──────── Records for processing

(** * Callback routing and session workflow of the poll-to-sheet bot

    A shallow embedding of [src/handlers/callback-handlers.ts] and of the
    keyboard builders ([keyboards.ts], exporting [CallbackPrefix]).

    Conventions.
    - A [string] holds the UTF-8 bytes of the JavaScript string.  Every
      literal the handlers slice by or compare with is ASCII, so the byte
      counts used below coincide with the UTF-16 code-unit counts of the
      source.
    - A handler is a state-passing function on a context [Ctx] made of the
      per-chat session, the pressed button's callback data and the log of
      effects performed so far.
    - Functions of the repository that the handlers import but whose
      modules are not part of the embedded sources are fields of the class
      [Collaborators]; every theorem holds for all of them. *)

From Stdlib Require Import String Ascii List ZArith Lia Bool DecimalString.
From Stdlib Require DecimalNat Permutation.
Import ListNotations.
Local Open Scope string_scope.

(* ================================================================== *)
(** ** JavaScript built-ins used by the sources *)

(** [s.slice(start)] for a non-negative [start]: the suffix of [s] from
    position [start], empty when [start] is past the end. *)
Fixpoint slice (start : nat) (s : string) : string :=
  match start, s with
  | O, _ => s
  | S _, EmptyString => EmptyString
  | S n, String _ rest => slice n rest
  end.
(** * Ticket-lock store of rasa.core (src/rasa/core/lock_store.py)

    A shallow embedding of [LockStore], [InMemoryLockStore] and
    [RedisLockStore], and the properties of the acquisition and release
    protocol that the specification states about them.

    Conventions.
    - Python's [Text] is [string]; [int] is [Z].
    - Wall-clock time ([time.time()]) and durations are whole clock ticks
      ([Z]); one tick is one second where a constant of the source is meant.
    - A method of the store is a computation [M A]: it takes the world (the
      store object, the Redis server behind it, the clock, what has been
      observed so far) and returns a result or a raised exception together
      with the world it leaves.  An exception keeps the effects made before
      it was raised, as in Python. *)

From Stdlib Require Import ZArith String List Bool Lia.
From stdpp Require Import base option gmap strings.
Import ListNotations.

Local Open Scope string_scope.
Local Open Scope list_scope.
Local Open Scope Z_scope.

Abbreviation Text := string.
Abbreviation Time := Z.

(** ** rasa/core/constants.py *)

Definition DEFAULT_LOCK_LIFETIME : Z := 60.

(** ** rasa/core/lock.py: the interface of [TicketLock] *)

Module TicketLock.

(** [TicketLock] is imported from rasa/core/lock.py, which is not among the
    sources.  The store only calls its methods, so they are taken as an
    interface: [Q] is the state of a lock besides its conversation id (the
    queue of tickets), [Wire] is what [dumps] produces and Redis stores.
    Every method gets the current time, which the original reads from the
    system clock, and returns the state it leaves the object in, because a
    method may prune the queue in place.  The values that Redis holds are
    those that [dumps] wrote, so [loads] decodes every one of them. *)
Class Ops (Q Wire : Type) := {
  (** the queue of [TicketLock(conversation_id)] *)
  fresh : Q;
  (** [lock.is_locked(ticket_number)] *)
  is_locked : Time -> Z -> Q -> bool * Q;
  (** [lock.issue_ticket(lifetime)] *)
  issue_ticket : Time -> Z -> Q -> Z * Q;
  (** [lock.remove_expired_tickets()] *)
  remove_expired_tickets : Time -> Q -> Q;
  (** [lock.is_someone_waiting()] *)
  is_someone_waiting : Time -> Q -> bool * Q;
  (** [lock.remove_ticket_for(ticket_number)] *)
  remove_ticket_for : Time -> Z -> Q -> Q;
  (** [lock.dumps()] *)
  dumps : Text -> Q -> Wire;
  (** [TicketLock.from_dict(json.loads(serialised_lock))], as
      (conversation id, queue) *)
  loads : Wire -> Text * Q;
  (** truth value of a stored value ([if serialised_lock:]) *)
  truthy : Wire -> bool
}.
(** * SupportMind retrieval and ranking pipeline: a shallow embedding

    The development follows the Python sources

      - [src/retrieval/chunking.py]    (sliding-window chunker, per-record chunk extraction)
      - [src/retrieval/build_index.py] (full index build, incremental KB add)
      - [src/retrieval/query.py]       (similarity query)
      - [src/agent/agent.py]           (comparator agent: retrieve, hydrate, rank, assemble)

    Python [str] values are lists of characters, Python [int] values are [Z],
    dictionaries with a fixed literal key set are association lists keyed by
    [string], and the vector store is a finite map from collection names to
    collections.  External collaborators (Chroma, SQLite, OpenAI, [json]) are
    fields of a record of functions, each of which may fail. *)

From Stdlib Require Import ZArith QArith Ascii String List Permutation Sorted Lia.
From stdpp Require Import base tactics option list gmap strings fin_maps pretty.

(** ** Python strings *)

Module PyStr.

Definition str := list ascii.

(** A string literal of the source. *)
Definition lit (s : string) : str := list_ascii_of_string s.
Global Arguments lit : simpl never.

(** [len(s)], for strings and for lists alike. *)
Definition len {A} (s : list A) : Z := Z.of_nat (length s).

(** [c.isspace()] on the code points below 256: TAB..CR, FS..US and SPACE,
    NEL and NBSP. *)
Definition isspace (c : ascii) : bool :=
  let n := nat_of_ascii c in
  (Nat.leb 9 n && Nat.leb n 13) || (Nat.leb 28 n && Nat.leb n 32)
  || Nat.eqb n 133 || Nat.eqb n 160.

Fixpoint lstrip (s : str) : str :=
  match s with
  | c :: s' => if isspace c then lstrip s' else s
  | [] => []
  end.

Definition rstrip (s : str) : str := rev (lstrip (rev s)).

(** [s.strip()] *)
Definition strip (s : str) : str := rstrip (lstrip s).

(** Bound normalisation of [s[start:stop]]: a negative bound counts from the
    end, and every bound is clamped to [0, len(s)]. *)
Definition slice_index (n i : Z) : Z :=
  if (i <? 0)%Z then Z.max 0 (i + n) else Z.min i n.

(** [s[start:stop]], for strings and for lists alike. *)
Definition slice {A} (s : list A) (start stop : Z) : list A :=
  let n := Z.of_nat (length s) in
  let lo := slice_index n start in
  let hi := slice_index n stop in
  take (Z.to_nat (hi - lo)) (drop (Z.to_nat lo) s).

────────────────

Work required → The required answer is each line of the entries containing the string "leaves".

Response for this exercise →
      with the world it leaves.  An exception keeps the effects made before
    system clock, and returns the state it leaves the object in, because a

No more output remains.